In the entries below, the lines from the one with "requests_get _ w := (Ret" through the one with "Definition record_A : gmap" are to be copied exactly; both ends count.

BEGIN

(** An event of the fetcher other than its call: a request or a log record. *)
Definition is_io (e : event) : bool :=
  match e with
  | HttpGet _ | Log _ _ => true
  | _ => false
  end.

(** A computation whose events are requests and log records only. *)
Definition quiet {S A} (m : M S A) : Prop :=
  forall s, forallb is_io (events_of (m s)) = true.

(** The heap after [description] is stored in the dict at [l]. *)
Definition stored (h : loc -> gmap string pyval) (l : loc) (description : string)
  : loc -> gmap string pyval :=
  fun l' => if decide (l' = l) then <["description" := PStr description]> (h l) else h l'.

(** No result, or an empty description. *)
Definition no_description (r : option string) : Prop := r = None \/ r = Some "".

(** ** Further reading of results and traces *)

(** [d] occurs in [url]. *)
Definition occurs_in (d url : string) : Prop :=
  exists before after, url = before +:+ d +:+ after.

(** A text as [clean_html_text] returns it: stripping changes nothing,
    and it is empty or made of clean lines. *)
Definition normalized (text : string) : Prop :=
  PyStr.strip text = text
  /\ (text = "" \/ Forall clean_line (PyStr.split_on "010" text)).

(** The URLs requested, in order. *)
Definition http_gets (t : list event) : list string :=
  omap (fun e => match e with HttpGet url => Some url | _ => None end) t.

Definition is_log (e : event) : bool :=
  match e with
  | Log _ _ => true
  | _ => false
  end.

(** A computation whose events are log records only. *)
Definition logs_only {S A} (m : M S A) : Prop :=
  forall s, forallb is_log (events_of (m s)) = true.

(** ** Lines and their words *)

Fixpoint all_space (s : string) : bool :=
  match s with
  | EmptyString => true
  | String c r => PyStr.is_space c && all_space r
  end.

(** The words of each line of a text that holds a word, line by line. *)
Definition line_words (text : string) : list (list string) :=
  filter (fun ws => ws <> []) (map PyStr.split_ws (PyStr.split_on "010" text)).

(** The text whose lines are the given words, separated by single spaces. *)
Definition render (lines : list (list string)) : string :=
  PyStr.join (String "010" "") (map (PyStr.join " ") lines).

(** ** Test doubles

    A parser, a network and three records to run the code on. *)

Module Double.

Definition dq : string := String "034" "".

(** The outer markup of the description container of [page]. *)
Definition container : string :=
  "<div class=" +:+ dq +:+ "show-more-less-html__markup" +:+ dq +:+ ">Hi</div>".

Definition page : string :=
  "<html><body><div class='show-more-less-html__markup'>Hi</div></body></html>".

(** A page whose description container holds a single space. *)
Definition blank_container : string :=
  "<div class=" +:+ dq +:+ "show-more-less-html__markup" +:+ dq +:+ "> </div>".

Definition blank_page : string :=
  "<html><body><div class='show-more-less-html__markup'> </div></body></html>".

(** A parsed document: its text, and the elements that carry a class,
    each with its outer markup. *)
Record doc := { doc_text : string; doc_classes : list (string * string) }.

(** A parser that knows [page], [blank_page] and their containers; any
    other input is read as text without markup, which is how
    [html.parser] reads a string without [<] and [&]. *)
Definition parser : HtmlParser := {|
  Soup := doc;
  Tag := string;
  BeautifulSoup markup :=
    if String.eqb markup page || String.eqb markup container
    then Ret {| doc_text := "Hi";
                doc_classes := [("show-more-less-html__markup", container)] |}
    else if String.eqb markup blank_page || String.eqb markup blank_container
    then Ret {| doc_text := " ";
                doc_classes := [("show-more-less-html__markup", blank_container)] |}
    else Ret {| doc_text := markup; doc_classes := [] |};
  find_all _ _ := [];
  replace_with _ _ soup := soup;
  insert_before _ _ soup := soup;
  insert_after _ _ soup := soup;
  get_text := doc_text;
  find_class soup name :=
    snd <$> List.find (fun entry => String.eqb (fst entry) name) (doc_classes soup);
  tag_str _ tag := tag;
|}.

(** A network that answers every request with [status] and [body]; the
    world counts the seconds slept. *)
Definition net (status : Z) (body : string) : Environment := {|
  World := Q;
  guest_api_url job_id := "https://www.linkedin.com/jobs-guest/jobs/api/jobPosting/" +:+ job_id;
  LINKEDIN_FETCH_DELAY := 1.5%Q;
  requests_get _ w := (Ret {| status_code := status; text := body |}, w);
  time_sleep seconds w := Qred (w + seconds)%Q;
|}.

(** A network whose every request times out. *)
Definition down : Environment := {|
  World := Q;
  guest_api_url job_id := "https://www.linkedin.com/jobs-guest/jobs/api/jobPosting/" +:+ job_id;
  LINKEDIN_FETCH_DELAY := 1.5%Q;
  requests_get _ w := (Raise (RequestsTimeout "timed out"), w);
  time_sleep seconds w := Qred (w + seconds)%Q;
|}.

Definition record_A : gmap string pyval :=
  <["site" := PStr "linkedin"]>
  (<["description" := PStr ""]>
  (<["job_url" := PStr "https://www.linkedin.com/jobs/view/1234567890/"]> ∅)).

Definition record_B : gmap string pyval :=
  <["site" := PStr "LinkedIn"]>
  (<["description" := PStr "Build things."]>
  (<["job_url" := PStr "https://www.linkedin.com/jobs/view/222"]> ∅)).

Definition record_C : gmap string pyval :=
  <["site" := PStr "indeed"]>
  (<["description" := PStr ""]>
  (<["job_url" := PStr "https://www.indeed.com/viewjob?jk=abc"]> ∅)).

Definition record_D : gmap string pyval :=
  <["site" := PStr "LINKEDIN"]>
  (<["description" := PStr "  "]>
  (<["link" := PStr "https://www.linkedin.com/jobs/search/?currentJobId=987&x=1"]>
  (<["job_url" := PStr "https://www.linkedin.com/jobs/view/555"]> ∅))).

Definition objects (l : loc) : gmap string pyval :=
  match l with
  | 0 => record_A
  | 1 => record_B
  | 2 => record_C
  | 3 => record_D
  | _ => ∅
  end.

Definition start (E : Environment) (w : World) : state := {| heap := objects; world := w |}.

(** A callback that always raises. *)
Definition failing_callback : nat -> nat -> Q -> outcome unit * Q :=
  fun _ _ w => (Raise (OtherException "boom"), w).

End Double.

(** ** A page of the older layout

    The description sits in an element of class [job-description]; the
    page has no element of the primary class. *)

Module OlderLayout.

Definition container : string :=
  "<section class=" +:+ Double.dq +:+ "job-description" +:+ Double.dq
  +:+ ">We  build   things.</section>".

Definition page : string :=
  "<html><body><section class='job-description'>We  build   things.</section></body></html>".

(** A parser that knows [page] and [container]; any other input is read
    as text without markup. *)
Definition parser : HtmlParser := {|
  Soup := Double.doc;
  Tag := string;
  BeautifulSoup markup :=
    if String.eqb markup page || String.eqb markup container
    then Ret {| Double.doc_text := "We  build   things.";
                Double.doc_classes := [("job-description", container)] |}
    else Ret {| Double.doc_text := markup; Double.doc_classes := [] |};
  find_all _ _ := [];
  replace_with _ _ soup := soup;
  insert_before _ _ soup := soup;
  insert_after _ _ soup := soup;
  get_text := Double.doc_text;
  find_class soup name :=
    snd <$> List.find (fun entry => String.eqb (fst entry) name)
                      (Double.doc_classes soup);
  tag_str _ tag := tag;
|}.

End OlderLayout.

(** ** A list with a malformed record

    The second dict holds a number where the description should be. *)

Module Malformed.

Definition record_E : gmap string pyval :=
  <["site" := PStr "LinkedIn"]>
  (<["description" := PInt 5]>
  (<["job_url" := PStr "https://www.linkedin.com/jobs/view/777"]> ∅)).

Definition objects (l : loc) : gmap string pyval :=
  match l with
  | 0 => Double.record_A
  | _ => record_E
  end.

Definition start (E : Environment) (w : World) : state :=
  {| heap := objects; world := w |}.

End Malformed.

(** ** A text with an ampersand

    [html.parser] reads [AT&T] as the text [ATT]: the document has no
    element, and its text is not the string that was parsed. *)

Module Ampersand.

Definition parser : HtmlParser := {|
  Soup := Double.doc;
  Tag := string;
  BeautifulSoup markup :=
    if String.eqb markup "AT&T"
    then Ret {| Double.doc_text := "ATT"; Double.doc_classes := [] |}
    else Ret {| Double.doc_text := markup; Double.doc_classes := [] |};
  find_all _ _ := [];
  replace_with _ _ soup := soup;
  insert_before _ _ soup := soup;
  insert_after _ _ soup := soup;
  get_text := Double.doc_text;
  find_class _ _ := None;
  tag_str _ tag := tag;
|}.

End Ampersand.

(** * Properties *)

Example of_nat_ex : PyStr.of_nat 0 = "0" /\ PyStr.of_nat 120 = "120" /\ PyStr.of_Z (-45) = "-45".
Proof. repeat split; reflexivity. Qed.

END

• **Answer box**
  requests_get _ w := (Ret {| status_code := status; text := body |}, w);
  time_sleep seconds w := Qred (w + seconds)%Q;
|}.

(** A network whose every request times out. *)
Definition down : Environment := {|
  World := Q;
  guest_api_url job_id := "https://www.linkedin.com/jobs-guest/jobs/api/jobPosting/" +:+ job_id;
  LINKEDIN_FETCH_DELAY := 1.5%Q;
  requests_get _ w := (Raise (RequestsTimeout "timed out"), w);
  time_sleep seconds w := Qred (w + seconds)%Q;
|}.

Definition record_A : gmap string pyval :=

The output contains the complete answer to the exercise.